Une technique qui a été essayée par des brasseurs amateurs est d’aigrir le moût en y ajoutant du malt entier et en permettant à la microflore sur les enveloppes de malt de se multiplier dans le moût chaud. Bien que j’aie entendu parler de quelques réussites, j’ai goûté davantage d’échecs et je soupçonne que vous avez autant de chances d’être frappé par la foudre que d’en tirer ce que vous voulez.

Au moins une partie de l’effet acidifiant peut être obtenue par des ajouts judicieux d’acide lactique 88% de qualité alimentaire, bien que pour mon palais le résultat semble moins agréablement complexe que celui d’une bonne infection lactique. Dans un lot pilote de 5 gallons, 10 ml est un bon point de départ, à ajuster selon le goût. Au moment où vous atteignez 25 mL, la bière sera définitivement aigre.

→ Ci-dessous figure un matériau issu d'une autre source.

(** * In-process infrastructure primitives: LRU cache, async queue, rate limiter

    A shallow embedding of [src/cache/LRUCache.ts] (createLRUCache), of the
    async queue (createAsyncQueue), of the burst rate limiter
    (createBurstRateLimiter) and of the concurrent manager and the
    operations of the user service, followed by the properties of the
    specification that were checked against them and by further
    properties of the code.

    Conventions.
    - JavaScript [number]s that hold timestamps, byte sizes and priorities are
      modelled as [Z]; counters that only count up from 0 are [nat].
    - Every [Date.now()] read of the source is an explicit argument of the
      function that performs the read, so nothing is assumed about the clock.
    - A [Map<string, X>] is a [gmap string X]; arrays are lists. *)

From Stdlib Require Import ZArith QArith Lia.
From stdpp Require Import gmap strings list fin_maps sorting pretty.

Local Open Scope Z_scope.

(** JavaScript's [a || b] on an optional number: [undefined] and [0] are falsy. *)
Definition js_or (a : option Z) (b : Z) : Z :=
  match a with
  | Some x => if x =? 0 then b else x
  | None => b
  end.

(* ===================================================================== *)
(** * The cache: types *)
(* ===================================================================== *)

Module CacheEntry.
Record t (T : Type) := mk {
  data : T;
  expiresAt : Z;
  lastAccessed : Z;
  size : Z;
}.
Arguments mk {T}.
Arguments data {T}.
Arguments expiresAt {T}.
Arguments lastAccessed {T}.
Arguments size {T}.
End CacheEntry.

Module CacheStats.
Record t := mk {
  hits : nat;
  misses : nat;
  size : nat;
  totalSizeBytes : Z;
  averageResponseTime : Q;
  evictions : nat;
  staleEntriesCleaned : nat;
}.
End CacheStats.

(** The options are whole numbers (specification, section 6: [int > 0]);
    a fractional or missing [maxSize] is not among the options of this
    model. *)
Module CacheOptions.
Record t := mk {
  maxSize : Z;
  ttl : Z;
  cleanupInterval : Z;
}.
End CacheOptions.

Module Cache.

(** [defaultOptions] of createLRUCache. *)
Definition defaultOptions : CacheOptions.t :=
  CacheOptions.mk 100 60000 10000.

Section WithData.
Context {T : Type}.
(** [calculateSize]: byte length of the JSON serialisation of the data,
    or 1024 when serialisation throws.  The serialiser is outside the
    model, so the function is a parameter. *)
Variable calculateSize : T → Z.
(** [data !== null] test of getOrSet on what [get] returned. *)
Variable isNull : T → bool.
Variable config : CacheOptions.t.

(** The closure variables of createLRUCache.  A pending fetch is
    identified by the number of the promise that was registered. *)
Record State := mkState {
  cache : gmap string (CacheEntry.t T);
  accessOrder : list string;
  pendingFetches : gmap string nat;
  stats : CacheStats.t;
  totalResponseTime : Z;
  totalRequests : nat;
}.

Definition initStats : CacheStats.t := CacheStats.mk 0 0 0 0 0%Q 0 0.

Definition init : State := mkState ∅ [] ∅ initStats 0 0.

(** Field updates. *)
Definition withCache (f : gmap string (CacheEntry.t T) → gmap string (CacheEntry.t T))
    (s : State) : State :=
  mkState (f (cache s)) (accessOrder s) (pendingFetches s) (stats s)
          (totalResponseTime s) (totalRequests s).

Definition withAccessOrder (f : list string → list string) (s : State) : State :=
  mkState (cache s) (f (accessOrder s)) (pendingFetches s) (stats s)
          (totalResponseTime s) (totalRequests s).

Definition withPending (f : gmap string nat → gmap string nat) (s : State) : State :=
  mkState (cache s) (accessOrder s) (f (pendingFetches s)) (stats s)
          (totalResponseTime s) (totalRequests s).

Definition withStats (f : CacheStats.t → CacheStats.t) (s : State) : State :=
  mkState (cache s) (accessOrder s) (pendingFetches s) (f (stats s))
          (totalResponseTime s) (totalRequests s).

Definition addHit (st : CacheStats.t) : CacheStats.t :=
  CacheStats.mk (S (CacheStats.hits st)) (CacheStats.misses st) (CacheStats.size st)
    (CacheStats.totalSizeBytes st) (CacheStats.averageResponseTime st)
    (CacheStats.evictions st) (CacheStats.staleEntriesCleaned st).

Definition addMiss (st : CacheStats.t) : CacheStats.t :=
  CacheStats.mk (CacheStats.hits st) (S (CacheStats.misses st)) (CacheStats.size st)
    (CacheStats.totalSizeBytes st) (CacheStats.averageResponseTime st)
    (CacheStats.evictions st) (CacheStats.staleEntriesCleaned st).

Definition addEviction (st : CacheStats.t) : CacheStats.t :=
  CacheStats.mk (CacheStats.hits st) (CacheStats.misses st) (CacheStats.size st)
    (CacheStats.totalSizeBytes st) (CacheStats.averageResponseTime st)
    (S (CacheStats.evictions st)) (CacheStats.staleEntriesCleaned st).

Definition addCleaned (n : nat) (st : CacheStats.t) : CacheStats.t :=
  CacheStats.mk (CacheStats.hits st) (CacheStats.misses st) (CacheStats.size st)
    (CacheStats.totalSizeBytes st) (CacheStats.averageResponseTime st)
    (CacheStats.evictions st) (CacheStats.staleEntriesCleaned st + n)%nat.

Definition addBytes (d : Z) (st : CacheStats.t) : CacheStats.t :=
  CacheStats.mk (CacheStats.hits st) (CacheStats.misses st) (CacheStats.size st)
    (CacheStats.totalSizeBytes st + d) (CacheStats.averageResponseTime st)
    (CacheStats.evictions st) (CacheStats.staleEntriesCleaned st).

Definition setSize (n : nat) (st : CacheStats.t) : CacheStats.t :=
  CacheStats.mk (CacheStats.hits st) (CacheStats.misses st) n
    (CacheStats.totalSizeBytes st) (CacheStats.averageResponseTime st)
    (CacheStats.evictions st) (CacheStats.staleEntriesCleaned st).

(** [stats.size = cache.size] *)
Definition syncSize (s : State) : State :=
  withStats (setSize (size (cache s))) s.

(** [Array.prototype.indexOf] *)
Fixpoint indexOf (key : string) (l : list string) : option nat :=
  match l with
  | [] => None
  | x :: r => if decide (x = key) then Some 0%nat else S <$> indexOf key r
  end.

(** [removeFromAccessOrder]: splice out the first occurrence, if any. *)
Definition removeFromAccessOrder (key : string) (s : State) : State :=
  match indexOf key (accessOrder s) with
  | Some index => withAccessOrder (delete index) s
  | None => s
  end.

(** [updateAccessOrder]: remove, then [unshift] at the front. *)
Definition updateAccessOrder (key : string) (s : State) : State :=
  withAccessOrder (cons key) (removeFromAccessOrder key s).

(** [evictLRU]: pop the tail of [accessOrder]; drop its entry if there is one. *)
Definition evictLRU (s : State) : State :=
  match last (accessOrder s) with
  | None => s
  | Some lruKey =>
      let s1 := withAccessOrder (λ l, removelast l) s in
      match cache s1 !! lruKey with
      | Some entry =>
          let s2 := withStats (addBytes (- CacheEntry.size entry)) s1 in
          let s3 := withCache (delete lruKey) s2 in
          syncSize (withStats addEviction s3)
      | None => s1
      end
  end.

(** [updateStats] *)
Definition updateStats (responseTime : Z) (s : State) : State :=
  mkState (cache s) (accessOrder s) (pendingFetches s) (stats s)
          (totalResponseTime s + responseTime) (S (totalRequests s)).

(** [deleteEntry] *)
Definition deleteEntry (key : string) (s : State) : bool * State :=
  match cache s !! key with
  | Some entry =>
      let s1 := withStats (addBytes (- CacheEntry.size entry)) s in
      let s2 := removeFromAccessOrder key s1 in
      let s3 := withCache (delete key) s2 in
      (true, syncSize s3)
  | None => (false, s)
  end.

Procédé : J’ai dit précédemment que lors du brassage dans ce style, l’utilisation d’un programme de température a ses avantages. Surtout si vous utilisez des grains crus, plus qu’assez de protéines seront présentes dans le moût pour créer le trouble désiré, donc un programme d’empâtage qui améliore la dégradation des bêta-glucanes peut être utilisé sans rendre le moût fini trop clair. J’ai obtenu d’excellents résultats en utilisant le programme d’empâtage (décoction) décrit par Eric Warner. Attendez-vous à ce que la barbotage soit lent.

Au cours des dernières années, un certain nombre de levures de bière blanche sont apparues sur le marché. Ceux que j’ai essayés semblent être la composante de levure de la culture de pitching et ont bien fonctionné dans ce rôle. Jackson décrit la procédure de fermentation chez De Kluis comme une semaine de fermentation primaire à 18-24 °C (64-75 °F), suivie de trois à quatre semaines de conditionnement à chaud à 12-15 °C (53-59 °F). Il est ensuite dosé avec du glucose et une levure différente et laissé en condition pendant 10 jours à 25 °C (77 °F). Comme pour de nombreux styles belges, la carbonatation doit être résolument du côté « piquant ».

Les aventures s’annoncent

Le style Wit est très brassable et très buvable, surtout pendant la saison chaude de l’année. Bien qu’il y ait beaucoup de problèmes associés au brassage de ce style bien, il peut certainement être fait par le brasseur prêt à explorer un peu.